To start, the research team looked at all patients with a sample deposited in BioVU who had DNA variations associated with major depression and calculated their polygenic risk scores. They then related these risk scores to 315 different clinical laboratory measurements, such as absolute monocyte and neutrophil counts, as well as cholesterol and triglyceride levels.

“While depression is multifactorial, we wanted to test the degree to which genetic liability lines up with various clinical biomarkers,” Davis said.

“We think there is a kind of feedback loop where people who are at higher genetic risk also have this more sustained activation of the immune system, which then predisposes them to have a higher risk for a clinical manifestation of depression.”

The relationship with high white blood cell count was the most significant, followed by elevated cholesterol.

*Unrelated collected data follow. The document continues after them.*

(** The values of the keys after an insertion, in a sorted list of entries:
    a value more at the end for the key, nothing else. *)
Lemma replace_entry_spec L e R k v :
  sorted (L ++ e :: R) -> key e = k ->
  sorted (L ++ mkSmartKey k (value e ++ [v]) :: R) /\
  forall k', assoc k' (L ++ mkSmartKey k (value e ++ [v]) :: R)
             = if decide (k' = k)
               then Some (default [] (assoc k (L ++ e :: R)) ++ [v])
               else assoc k' (L ++ e :: R).
Proof.
  intros Hs Hk.
  assert (Hs' : sorted (L ++ mkSmartKey k (value e ++ [v]) :: R)).
  { eapply sorted_keys_ext; [|exact Hs]. rewrite !map_app. simpl. by rewrite Hk. }
  split; [done|]. intros k'. destruct (decide (k' = k)) as [->|Hne].
  - pose proof (assoc_middle L e R Hs) as H1. rewrite Hk in H1.
    pose proof (assoc_middle L _ R Hs') as H2. cbn [key value] in H2.
    by rewrite H1, H2.
  - rewrite !assoc_skip; [done|by rewrite Hk|done].
Qed.

Lemma insert_entry_spec l1 l2 k v :
  sorted (l1 ++ l2) -> Forall (fun e => key e < k) l1 -> Forall (fun e => k < key e) l2 ->
  sorted (l1 ++ mkSmartKey k [v] :: l2) /\
  forall k', assoc k' (l1 ++ mkSmartKey k [v] :: l2)
             = if decide (k' = k)
               then Some (default [] (assoc k (l1 ++ l2)) ++ [v])
               else assoc k' (l1 ++ l2).
Proof.
  intros Hs H1 H2.
  assert (Hs' : sorted (l1 ++ mkSmartKey k [v] :: l2)).
  { apply sorted_app in Hs as (H12 & Hs1 & Hs2). apply sorted_middle. done. }
  split; [done|]. intros k'. destruct (decide (k' = k)) as [->|Hne].
  - pose proof (assoc_middle l1 _ l2 Hs') as H3. cbn [key value] in H3.
    rewrite H3, assoc_None; [done|].
    apply Forall_app. split; [by apply Forall_lt_ne|by apply Forall_gt_ne].
  - by rewrite assoc_skip.
Qed.

(** [_put] that returns: the page is well-formed again and holds one value
    more for the key. *)
Lemma put_ok h p k v p1 :
  wf h p -> BTree._put p k v = Ok p1 ->
  wf h p1 /\
  forall k', assoc k' (contents p1)
             = if decide (k' = k)
               then Some (default [] (assoc k (contents p)) ++ [v])
               else assoc k' (contents p).
Proof.
  intros [Hsh Hs] Hput. apply put_Ok_inv in Hput as [Hcond Hadd].
  pose proof (sorted_interleave_keys (map contents (children p)) (keys p)) as Hks.
  destruct p as [b ks cs]. cbn [keys children bottom] in *.
  specialize (Hks Hs).
  destruct (add_key_value_cases (mkPage b ks cs) k v Hks)
    as [(l1 & e & l2 & Hk & Hek & Ha)|(l1 & l2 & Hk & H1 & H2 & Ha)];
    cbn [keys] in Hk; subst ks; rewrite Ha in Hadd; injection Hadd as <-;
    unfold set_keys; cbn [keys children bottom].
  - (* the key is there *)
    destruct h as [|h]; simpl in Hsh.
    + destruct Hsh as [-> ->]. rewrite !contents_leaf in *.
      destruct (replace_entry_spec l1 e l2 k v Hs Hek) as [Hs' Hassoc].
      by repeat split.
    + pose proof Hsh as (-> & Hne & Hlen & Hall).
      destruct (children_split cs l1 (e :: l2) Hlen) as (cs1 & c & cs2 & -> & Hl1 & Hl2).
      rewrite contents_at_child in Hs |- * by done. rewrite contents_at_child by done.
      cbn [after] in *. rewrite app_assoc in Hs |- *.
      rewrite (app_assoc _ (contents c) (e :: _)).
      destruct (replace_entry_spec _ e _ k v Hs Hek) as [Hs' Hassoc].
      split; [|done].
      split; [|rewrite contents_at_child by done; cbn [after]; by rewrite app_assoc].
      simpl. repeat split; try done.
      * by destruct l1.
      * rewrite Hlen, !length_app. done.
  - (* the key is new: the page is a leaf *)
    destruct b.
    2:{ simpl in Hcond. apply existsb_exists in Hcond as (x & Hx & Hxk).
        apply list_elem_of_In in Hx. apply Z.eqb_eq in Hxk.
        apply elem_of_app in Hx as [Hx|Hx].
        - rewrite Forall_forall in H1. specialize (H1 _ Hx). lia.
        - rewrite Forall_forall in H2. specialize (H2 _ Hx). lia. }
    destruct h as [|h]; simpl in Hsh; [|by destruct Hsh as [? _]].
    destruct Hsh as [_ ->]. rewrite !contents_leaf in *.
    destruct (insert_entry_spec l1 l2 k v Hs H1 H2) as [Hs' Hassoc].
    by repeat split.
Qed.

(** A page with 31 entries that becomes the root's two children. *)
Lemma split_root h p :
  wf h p -> length (keys p) = 31%nat ->
  exists l rk r, Page.split p = Ok (l, (rk, r)) /\
    wf (S h) (mkPage false [rk] [l; r]) /\
    contents (mkPage false [rk] [l; r]) = contents p.
Proof.
  intros [Hsh Hs] Hlen. destruct p as [b ks cs]. cbn [keys] in Hlen.
  destruct (lookup_lt_is_Some_2 ks 15) as [rk Hrk]; [lia|].
  unfold Page.split. cbn [keys children bottom]. change (DEGREE - 1)%nat with 15%nat.
  change DEGREE with 16%nat. rewrite (py_get_Some _ _ _ Hrk). cbn [bind].
  do 3 eexists. split; [done|].
  assert (Hks : ks = take 15 ks ++ rk :: drop 16 ks) by (symmetry; by apply take_drop_middle).
  assert (Hcs : cs = take 16 cs ++ drop 16 cs) by (by rewrite take_drop).
  assert (Hc : contents (mkPage false [rk]
                 [mkPage b (take 15 ks) (take 16 cs); mkPage b (drop 16 ks) (drop 16 cs)])
               = contents (mkPage b ks cs)).
  { rewrite contents_node. cbn [map interleave]. rewrite !contents_node, app_nil_r.
    rewrite Hks at 3. rewrite Hcs at 3. rewrite map_app.
    destruct h as [|h]; simpl in Hsh.
    - destruct Hsh as [_ ->]. done.
    - destruct Hsh as (_ & _ & Hl & _). rewrite interleave_sep; [done|].
      rewrite length_map, !length_take. lia. }
  split; [|done]. split; [|by rewrite Hc].
  cbn [shape keys children bottom]. split; [done|]. split; [done|]. split; [done|].
  assert (Hmin1 : (DEGREE - 1 <= length (take 15 ks))%nat)
    by (rewrite length_take; unfold DEGREE; lia).
  assert (Hmin2 : (DEGREE - 1 <= length (drop 16 ks))%nat)
    by (rewrite length_drop; unfold DEGREE; lia).
  destruct h as [|h]; simpl in Hsh |- *.
  - destruct Hsh as [-> ->]. by repeat constructor.
  - destruct Hsh as (-> & _ & Hl & Hall).
    repeat constructor; try done.
    + intros Hz. cbn [keys] in Hz. rewrite Hz in Hmin1. unfold DEGREE in Hmin1. simpl in Hmin1. lia.
    + cbn [keys children]. rewrite !length_take. lia.
    + by apply Forall_take.
    + intros Hz. cbn [keys] in Hz. rewrite Hz in Hmin2. unfold DEGREE in Hmin2. simpl in Hmin2. lia.
    + cbn [keys children]. rewrite !length_drop. lia.
    + by apply Forall_drop.
Qed.

(** [BTree.add_key_value] that returns: the tree is well-formed and holds one
    value more for the key. *)
Lemma add_ok h t k v t' :
  wf h (root t) -> BTree.add_key_value t k v = Ok t' ->
  (exists h', wf h' (root t')) /\
  forall k', assoc k' (contents (root t'))
             = if decide (k' = k)
               then Some (default [] (assoc k (contents (root t))) ++ [v])
               else assoc k' (contents (root t)).
Proof.
  intros Hw Hadd. unfold BTree.add_key_value in Hadd.
  apply bind_Ok in Hadd as (root1 & Hput & Hadd).
  destruct (put_ok h _ k v root1 Hw Hput) as [Hw1 Hassoc].
  destruct (Page.is_full root1) eqn:Hfull.
  - unfold Page.is_full in Hfull. apply Nat.eqb_eq in Hfull.
    destruct (split_root h root1 Hw1 Hfull) as (l & rk & r & Hsp & Hw2 & Hc2).
    rewrite Hsp in Hadd. cbn [bind] in Hadd. injection Hadd as <-. cbn [root].
    split; [eauto|]. by rewrite Hc2.
  - injection Hadd as <-. cbn [root]. eauto.
Qed.


Lemma init_wf : wf 0 (root BTree.__init__).
Proof. split; [done|]. apply sorted_nil. Qed.

(** Every tree that a run of calls builds from the empty tree is
    well-formed. *)
Lemma reachable_wf ops t : run BTree.__init__ ops = Ok t -> exists h, wf h (root t).
Proof.
  revert t. induction ops as [|o ops IH] using rev_ind; intros t Hrun.
  - injection Hrun as <-. exists 0%nat. apply init_wf.
  - rewrite run_app in Hrun. apply bind_Ok in Hrun as (t1 & Hrun & Hstep).
    destruct (IH t1 Hrun) as [h Hw]. cbn [run] in Hstep.
    apply bind_Ok in Hstep as (t2 & Hstep & [= ->]).
    destruct o as [k v|k]; cbn [step] in Hstep.
    + by destruct (add_ok h t1 k v t Hw Hstep) as [? _].
    + destruct (remove_ok h t1 k Hw) as (t' & h' & Hrem & Hw' & _).
      rewrite Hrem in Hstep. injection Hstep as ->. eauto.
Qed.

Ltac wf_by_computation :=
  split;
  [ vm_compute; repeat split; try discriminate; repeat constructor
  | vm_compute; repeat constructor; unfold key_lt; simpl; lia ].

(** ** When an insertion returns *)

Lemma split_Ok self :
  (DEGREE <= length (keys self))%nat -> exists res, Page.split self = Ok res.
Proof.
  intros Hge. unfold DEGREE in Hge.
  destruct (lookup_lt_is_Some_2 (keys self) 15) as [rk Hrk]; [lia|].
  unfold Page.split. change (DEGREE - 1)%nat with 15%nat.
  rewrite (py_get_Some _ _ _ Hrk). cbn [bind]. eauto.
Qed.

Lemma existsb_key_false ks k :
  existsb (fun e => key e =? k) ks = false <-> Forall (fun e => key e <> k) ks.
Proof.
  induction ks as [|e ks IH]; simpl.
  - split; [constructor|done].
  - rewrite orb_false_iff, IH, Forall_cons, Z.eqb_neq. done.
Qed.

Lemma add_key_value_Ok self k v :
  sorted (keys self) -> exists self', Page.add_key_value self k v = Ok self'.
Proof.
  intros Hs. destruct (add_key_value_cases self k v Hs)
    as [(? & ? & ? & _ & _ & ->)|(? & ? & _ & _ & _ & ->)]; eauto.
Qed.

(** [_put] from a page that is not a leaf and lacks the key ends at the call
    of [close]. *)
Lemma put_raises h p k v :
  wf (S h) p -> Forall (fun e => key e <> k) (keys p) ->
  BTree._put p k v = Raise AttributeError.
Proof.
  revert p. induction h as [|h IH]; intros p [Hsh Hs] Hk; pose proof Hsh as Hsh';
    apply shape_node_inv in Hsh' as (ks & cs & -> & Hne & Hlen & Hall);
    pose proof (sorted_interleave_keys _ _ Hs) as Hks; cbn [keys] in Hk;
    cbn [BTree._put orb]; rewrite (proj2 (existsb_key_false ks k) Hk); cbv zeta;
    (destruct (bisect_cases ks k Hks)
      as [(l1 & e & l2 & -> & Hek & Hr)|(l1 & l2 & -> & Hr & H1 & H2)];
     [apply Forall_app in Hk as [_ Hk]; apply Forall_cons in Hk as [Hk _]; done|]);
    rewrite Hr;
    destruct (children_split cs l1 l2 Hlen) as (cs1 & c & cs2 & -> & Hl1 & Hl2);
    destruct (wf_child _ l1 l2 cs1 c cs2 (conj Hsh Hs) Hl1) as [[Hshc Hsc] _];
    rewrite <- Hl1, on_item_middle.
  - (* the child is a leaf *)
    apply shape_leaf_inv in Hshc as [kc ->]. cbn [BTree._put orb].
    destruct (add_key_value_Ok (mkPage true kc []) k v Hsc) as [c' ->]. cbn [bind].
    rewrite insert_middle. destruct (Page.is_full c') eqn:Hfull; [|done].
    unfold Page.split_and_add_page. cbn [children]. rewrite py_get_middle. cbn [bind].
    destruct (split_Ok c') as [[c1 [rk z]] ->]; [|done].
    unfold Page.is_full in Hfull. apply Nat.eqb_eq in Hfull. rewrite Hfull.
    unfold DEGREE. lia.
  - (* the child is not a leaf *)
    pose proof Hshc as Hshc'.
    apply shape_node_inv in Hshc' as (kc & cc & -> & _ & _ & _).
    destruct (existsb (fun e => key e =? k) kc) eqn:Hex.
    + cbn [BTree._put orb]. rewrite Hex.
      pose proof (sorted_interleave_keys _ _ Hsc) as Hkc.
      destruct (add_key_value_Ok (mkPage false kc cc) k v Hkc) as [c' ->]. cbn [bind].
      rewrite insert_middle. destruct (Page.is_full c') eqn:Hfull; [|done].
      unfold Page.split_and_add_page. cbn [children]. rewrite py_get_middle. cbn [bind].
      destruct (split_Ok c') as [[c1 [rk z]] ->]; [|done].
      unfold Page.is_full in Hfull. apply Nat.eqb_eq in Hfull. rewrite Hfull.
      unfold DEGREE. lia.
    + rewrite (IH (mkPage false kc cc)); [done|done|]. by apply existsb_key_false.
Qed.



(** ** Lookups after insertions (C2) *)



(** ** Removal (C3, C8) *)

(** C3.  [remove] on a well-formed tree returns, the tree it leaves is
    well-formed, and a lookup of the removed key in it returns absence,
    whether the key was present or not. *)
Theorem remove_then_find_absent h t k :
  wf h (root t) ->
  exists t', BTree.remove t k = Ok t' /\
    (exists h', wf h' (root t')) /\
    BTree.find_key t' k = Ok None.
Proof.
  intros Hw. destruct (remove_ok h t k Hw) as (t' & h' & Hrem & Hw' & Hc).
  exists t'. split; [done|]. split; [eauto|].
  unfold BTree.find_key. rewrite (find_assoc h') by done.
  by rewrite Hc, assoc_without_eq.
Qed.

Lemma remove_then_find_absent_witness :
  BTree.find_key two_level 16 = Ok (Some [16]) /\
  exists t', BTree.remove two_level 16 = Ok t' /\
    (exists h', wf h' (root t')) /\
    BTree.find_key t' 16 = Ok None.
Proof.
  split; [reflexivity|].
  apply (remove_then_find_absent 1 two_level 16).
  wf_by_computation.
Defined.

However, when the team corrected for the actual clinical diagnosis of depression, the cholesterol association attenuated but there was no difference in the association with the immunological markers.

“This suggested that the markers of cholesterol were really a consequence of the clinical manifestation of depression. But what we were seeing with the immunological markers was linked to the genetic contribution to depression,” Davis explained.

A Bidirectional Relationship

Next, Davis and the team conducted a mediation analysis to probe whether higher white blood cell counts mediate the genetic risk for depression or vice versa.

“What was really interesting was that we found evidence for both,” Davis said. “We think there is a kind of feedback loop where people who are at higher genetic risk also have this more sustained activation of the immune system, which then predisposes them to have a higher risk for a clinical manifestation of depression. Once depression sets in, it may also trigger a neuroimmune response, perpetuating the cycle.”

Replication and Next Steps

Davis then turned to the PsycheMERGE network to validate her team’s findings and assess reproducibility.

“We were able to robustly replicate these associations with each of these partners, which is really remarkable because each biobank taps into very different underlying populations.”

Despite having found an association that is uncorrupted by other comorbidities, even the presence of the condition itself, and that is also bidirectional and replicable across diverse populations, questions remain, primarily about how these two conditions interact mechanistically.

“From what we’ve learned from animal model research, I think it’s a long cascade of signaling molecules, starting with a biological response to a threat, which is inflammation,” Davis said.

Some clinical solutions may already be in place, since many common antidepressants, perhaps serendipitously, have an anti-inflammatory effect.

“There hasn’t yet been a large study across many classes of drugs looking at white blood cell count in particular, but I can tell you that study is on its way,” she said.

About the Expert

Lea K. Davis, Ph.D.

Lea K. Davis, Ph.D., is an associate professor of genetic medicine, biomedical informatics, physiology and biophysics and psychiatry and behavioral sciences at Vanderbilt University Medical Center. Her lab focuses on understanding how polygenic risk, rare-variant risk and environmental factors interact to result in complex traits, including psychiatric and endocrine phenotypes.